See with Ears: Auditory Display for Synthetic Vision (2018)

yodon · on April 11, 2019

Back in about 2000 I remember exchanging emails with a guy who had built a modified renderer for (I think) the Half-Life 1 engine. He was using audio rendering to enable blind players to play first person shooters. My recollection is he was using a series of horizontal scan lines across the display region with different octaves or similar indicating which scan line was being "rendered" and different tones indicating the brightness value along the sweep of each scan line. I think he was primarily using mono audio at the time, but it's been long enough that I can't entirely recall.

jolmg · on April 11, 2019

Sounds extremely interesting.

seeingwithsound · on April 11, 2019

For serious users, The Android version of The vOICe also runs on smart glasses from Vuzix (Vuzix Blade, M300) https://www.vuzix.com/appstore/app/the-voice-for-android, EPSON (Moverio BT-300) https://moverio.epson.com/jsp/pc/pc_application_detail.jsp?p... as well as on sub-$200 VISION-800 smart glasses https://www.seeingwithsound.com/android-glasses.htm

Also try the experimental visual object recognition under Options | Say object names.

trafnar · on April 11, 2019

You can actually try this out in your browser with your webcam here: https://www.seeingwithsound.com/webvoice/webvoice.htm

syllable_studio · on April 11, 2019

Cool, that's an interesting scheme for translating vision to audio.

I have experimented a little with using 3D binaural audio for navigating environments and translating objects' location in 3D space into audio. Here's my blog post about my experiment https://blog.syllablehq.com/project-sonorous-a-proposed-navi...

The blog post links to an app you can demo where you can practice navigating a maze with your eyes closed using only binaural audio to guide you. Anyone can do it with very little practice!

I would love to spend more time on this in the future and I'd love to consider adopting this vOICe scheme.

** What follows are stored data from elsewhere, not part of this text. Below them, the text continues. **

(** two runs on the same host, from worlds with the same working
    directory, files and clock, take the same path *)
Lemma Path_same_env (E : Engine) (w1 w2 : World) (r1 r2 : Res unit)
    (w1' w2' : World) :
  cwd w1 = cwd w2 -> fs w1 = fs w2 -> clock w1 = clock w2 ->
  Path E w1 r1 w1' -> Path E w2 r2 w2' ->
  r1 = r2 /\ log w1' = log w2' /\ stdout w1' = stdout w2'
  /\ fs w1' = fs w2' /\ clock w1' = clock w2'
  /\ environ w1' = environ w1 /\ argv w1' = argv w1.
Proof.
  intros Hcwd Hfs Hclock HP1 HP2.
  assert (Htarget : target w1 = target w2)
    by (unfold target, index_path; by rewrite Hcwd).
  assert (Hurl : index_url w1 = index_url w2)
    by (unfold index_url, index_path; by rewrite Hcwd).
  assert (Hout : output_path w1 = output_path w2)
    by (unfold output_path; by rewrite Hcwd).
  destruct HP1, HP2; simpl; unfold written, capture; simpl;
    rewrite ?Hurl, ?Hout, ?Hclock, ?Hfs;
    rewrite ?Htarget, ?Hfs in *; try congruence.
  all: repeat match goal with x := _ |- _ => subst x end.
  all: repeat split; congruence.
Qed.

(** C8.  The script reads neither the environment nor the command
    line: two runs on the same host from worlds that differ at most in
    their environment variables and arguments make the same calls with
    the same arguments and outcomes, print the same, leave the same
    files and exit with the same status; and the run leaves the
    environment and the arguments as they were. *)
Theorem C8_environment_noninterference (E : Engine) (w1 w2 : World) :
  same_but_env w1 w2 ->
  status E w1 = status E w2
  /\ log (final E w1) = log (final E w2)
  /\ stdout (final E w1) = stdout (final E w2)
  /\ stderr (final E w1) = stderr (final E w2)
  /\ fs (final E w1) = fs (final E w2)
  /\ environ (final E w1) = environ w1
  /\ argv (final E w1) = argv w1.
Proof.
  intros (Hcwd & Hfs & Hclock & _).
  destruct (script_path E w1) as (r1 & w1' & HP1 & _ & -> & ->).
  destruct (script_path E w2) as (r2 & w2' & HP2 & _ & -> & ->).
  destruct (Path_same_env E w1 w2 r1 r2 w1' w2' Hcwd Hfs Hclock HP1 HP2)
    as (<- & Hlog & Hout & Hfiles & _ & Henv & Hargv).
  assert (Herr : stderr w1' = stderr w2')
    by (destruct HP1, HP2; reflexivity).
  destruct r1 as [[]|e]; simpl; rewrite ?Herr; auto 10.
Qed.

(** what a complete run has met, and what it leaves *)
Lemma completed_run (E : Engine) (w : World) :
  status E w = 0 ->
  exists c t el,
    no_faults E
    /\ fs w !! target w = Some c
    /\ visible_at (default_timeout E) "#main-menu" (elements c) = Some t
    /\ List.filter (matches "#main-menu") (elements c) = [el]
    /\ final E w
       = left_world w (written E w c t el) (clock w + t)
           ["Screenshot saved to reset-button.png"]
           (map returned (sequence w) ++ [(CStop, None)]).
Proof.
  on_paths E w; intros Hexit; try discriminate.
  exists c, t, el. by repeat split.
Qed.

(** and the other way round *)
Lemma run_completes (E : Engine) (w : World) (c : Content) (t : nat)
    (el : Element) :
  no_faults E ->
  fs w !! target w = Some c ->
  visible_at (default_timeout E) "#main-menu" (elements c) = Some t ->
  List.filter (matches "#main-menu") (elements c) = [el] ->
  status E w = 0
  /\ final E w
     = left_world w (written E w c t el) (clock w + t)
         ["Screenshot saved to reset-button.png"]
         (map returned (sequence w) ++ [(CStop, None)]).
Proof.
  intros (Hs & Hl & Hn & Hg & Hw & Hc) Hfile Hvis Hone.
  on_paths E w; try congruence.
  assert (c0 = c) as -> by congruence.
  assert (t0 = t) as -> by congruence.
  assert (el0 = el) as -> by congruence.
  done.
Qed.


(** C10.  The URL of every navigation of a run is [file://] followed
    by [os.path.abspath('index.html')], character for character; once
    the page is open, that navigation is made.  Nothing is escaped: in
    the directory [/srv/menu.html#v2] the URL keeps the [#] of the
    path, and the file it designates is [/srv/menu.html], not the
    [index.html] of the directory. *)
Theorem C10_url_is_concatenation (E : Engine) (w : World) :
  (forall u o, In (CGoto u, o) (log (final E w)) ->
     u = "file://" +:+ posixpath.abspath (cwd w) "index.html")
  /\ (In (CNewPage, None) (log (final E w)) ->
      exists o, In (CGoto ("file://" +:+ posixpath.abspath (cwd w) "index.html"), o)
                  (log (final E w)))
  /\ index_url fragment_world = "file:///srv/menu.html#v2/index.html"
  /\ url.file_of_url (index_url fragment_world) = Some "/srv/menu.html"
  /\ index_path fragment_world = "/srv/menu.html#v2/index.html".
Proof.
  split; [|split; [|by vm_compute]].
  - intros u o. on_paths E w; intros Hin.
    all: repeat (destruct Hin as [Hin|Hin];
                 [first [discriminate | by injection Hin as <- _]|]); done.
  - on_paths E w; intros Hin.
    all: try (repeat (destruct Hin as [Hin|Hin]; [discriminate|]); done).
    all: eexists; simpl; do 3 right; left; reflexivity.
Qed.

(** ** The properties at concrete runs *)

Lemma valid_single (el : Element) : valid [el].
Proof. unfold valid. simpl. apply NoDup_singleton. Qed.

(** C1 as it was stated fails in a directory that cannot be written:
    [index.html] is valid and its menu shows after 120 ms, yet the run
    exits with status 1. *)
Lemma C1_counterexample_readonly_directory :
  ~ (fs repo_world !! index_path repo_world = Some (Html [main_menu]) ->
     valid [main_menu] ->
     visible_at (default_timeout readonly_engine) "#main-menu" [main_menu]
       = Some 120 ->
     status readonly_engine repo_world = 0
     /\ (exists img,
           fs (final readonly_engine repo_world) !! output_path repo_world
           = Some (Png img))
     /\ stdout (final readonly_engine repo_world)
        = ["Screenshot saved to " +:+ "reset-button.png"]).
Proof.
  intros Hstated.
  destruct Hstated as [Hexit _];
    [by vm_compute | apply valid_single | by vm_compute |].
  vm_compute in Hexit. discriminate.
Qed.

Lemma C1_success_witness :
  (no_faults sound_engine
   /\ url.plain (index_path repo_world) = true
   /\ fs repo_world !! index_path repo_world = Some (Html [main_menu])
   /\ valid [main_menu]
   /\ visible_at (default_timeout sound_engine) "#main-menu" [main_menu]
      = Some 120)
  /\ status sound_engine repo_world = 0
  /\ (exists img,
        fs (final sound_engine repo_world) !! output_path repo_world
        = Some (Png img))
  /\ stdout (final sound_engine repo_world)
     = ["Screenshot saved to " +:+ "reset-button.png"].
Proof.
  assert (Hhyp : no_faults sound_engine
   /\ url.plain (index_path repo_world) = true
   /\ fs repo_world !! index_path repo_world = Some (Html [main_menu])
   /\ valid [main_menu]
   /\ visible_at (default_timeout sound_engine) "#main-menu" [main_menu]
      = Some 120).
  { split; [repeat split|]. split; [by vm_compute|].
    split; [by vm_compute|]. split; [apply valid_single | by vm_compute]. }
  split; [exact Hhyp|].
  destruct Hhyp as (H1 & H2 & H3 & H4 & H5).
  exact (C1_success sound_engine repo_world [main_menu] 120 H1 H2 H3 H4 H5).
Defined.

Lemma C2_browser_torn_down_witness :
  In (CLaunch, None) (log (final sound_engine hidden_world))
  /\ last (log (final sound_engine hidden_world)) = Some (CStop, None).
Proof.
  assert (Hin : In (CLaunch, None) (log (final sound_engine hidden_world)))
    by (vm_compute; auto).
  split; [exact Hin|].
  exact (proj2 (proj2 (proj2
           (C2_browser_torn_down sound_engine hidden_world))) Hin).
Defined.

(** C3.  The script means to open the [index.html] of the working
    directory, but it puts the path into the URL unescaped.  In the
    directory [/srv/menu.html#v2], which has no [index.html], the URL
    is [file:///srv/menu.html#v2/index.html]; the browser opens
    [/srv/menu.html], the run calls the screenshot, creates
    [reset-button.png], prints the confirmation and exits with status
    0, where a missing [index.html] should have ended it with a
    failure before the screenshot. *)
Theorem C3_fragment_directory_run :
  fs fragment_world !! index_path fragment_world = None
  /\ fs fragment_world !! output_path fragment_world = None
  /\ index_url fragment_world = "file:///srv/menu.html#v2/index.html"
  /\ target fragment_world = "/srv/menu.html"
  /\ status sound_engine fragment_world = 0
  /\ In (CScreenshot "#main-menu" "reset-button.png", None)
       (log (final sound_engine fragment_world))
  /\ fs (final sound_engine fragment_world) !! output_path fragment_world
     = Some (Png (capture sound_engine
                    (at_screenshot fragment_world (Html [main_menu]) 120)
                    main_menu))
  /\ stdout (final sound_engine fragment_world)
     = ["Screenshot saved to reset-button.png"].
Proof.
  repeat split; try (by vm_compute).
  vm_compute. auto 10.
Qed.

Lemma missing_index_on_plain_path_witness :
  (url.plain (index_path empty_world) = true
   /\ fs empty_world !! index_path empty_world = None)
  /\ status sound_engine empty_world = 1
  /\ (forall selector path o,
        ~ In (CScreenshot selector path, o)
            (log (final sound_engine empty_world)))
  /\ fs (final sound_engine empty_world) = fs empty_world.
Proof.
  assert (H1 : url.plain (index_path empty_world) = true) by (by vm_compute).
  assert (H2 : fs empty_world !! index_path empty_world = None)
    by (by vm_compute).
  split; [by split|].
  exact (missing_index_on_plain_path sound_engine empty_world H1 H2).
Defined.

Lemma C4_visibility_timeout_witness :
  (In (CGoto (index_url hidden_world), None)
      (log (final sound_engine hidden_world))
   /\ fs hidden_world !! target hidden_world = Some (Html [hidden_menu])
   /\ visible_at (default_timeout sound_engine) "#main-menu" [hidden_menu]
      = None)
  /\ status sound_engine hidden_world = 1
  /\ clock (final sound_engine hidden_world)
     = clock hidden_world + default_timeout sound_engine.
Proof.
  assert (H1 : In (CGoto (index_url hidden_world), None)
                 (log (final sound_engine hidden_world)))
    by (vm_compute; auto 10).
  assert (H2 : fs hidden_world !! target hidden_world
               = Some (Html [hidden_menu])) by (by vm_compute).
  assert (H3 : visible_at (default_timeout sound_engine) "#main-menu"
                 (elements (Html [hidden_menu])) = None) by (by vm_compute).
  split; [by repeat split|].
  pose proof (C4_visibility_timeout sound_engine hidden_world
                (Html [hidden_menu]) H1 H2 H3) as (Hs & _ & _ & Hc & _).
  by split.
Defined.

blipblap · on April 11, 2019

Can you do phase offsets between the ears to get depth perception?

hammock · on April 10, 2019

This feels really groundbreaking to me. It's like echolocation. Although it also seems to be projecting 3d onto 2d, while true echolocation gives you a 3d picture(?)

perilunar · on April 11, 2019

There's stories of blind people using echolocation to get around, so why not do a synthetic version of that instead of this made up encoding scheme (as cool as it is).

I.e. model how sound would propagate in an environment and create the sound an echolocator would actually hear reflected back.

hammock · on April 11, 2019

What I was getting at is that would be much more complex, because this uses a camera (2d), while echolocation/our ears is 3d when all is said and done. So to do what you're suggesting, you'd first need some way create a 3d model of the world from the camera's 2d image, and then encode into sound.

At which point, echolocation is probably better.

shelvacu · on April 10, 2019

As I understand it, echolocation gives you a rough 3d model of everything around you, but no indication of flat textures on things. This project would seem to give a 2d image as a sound.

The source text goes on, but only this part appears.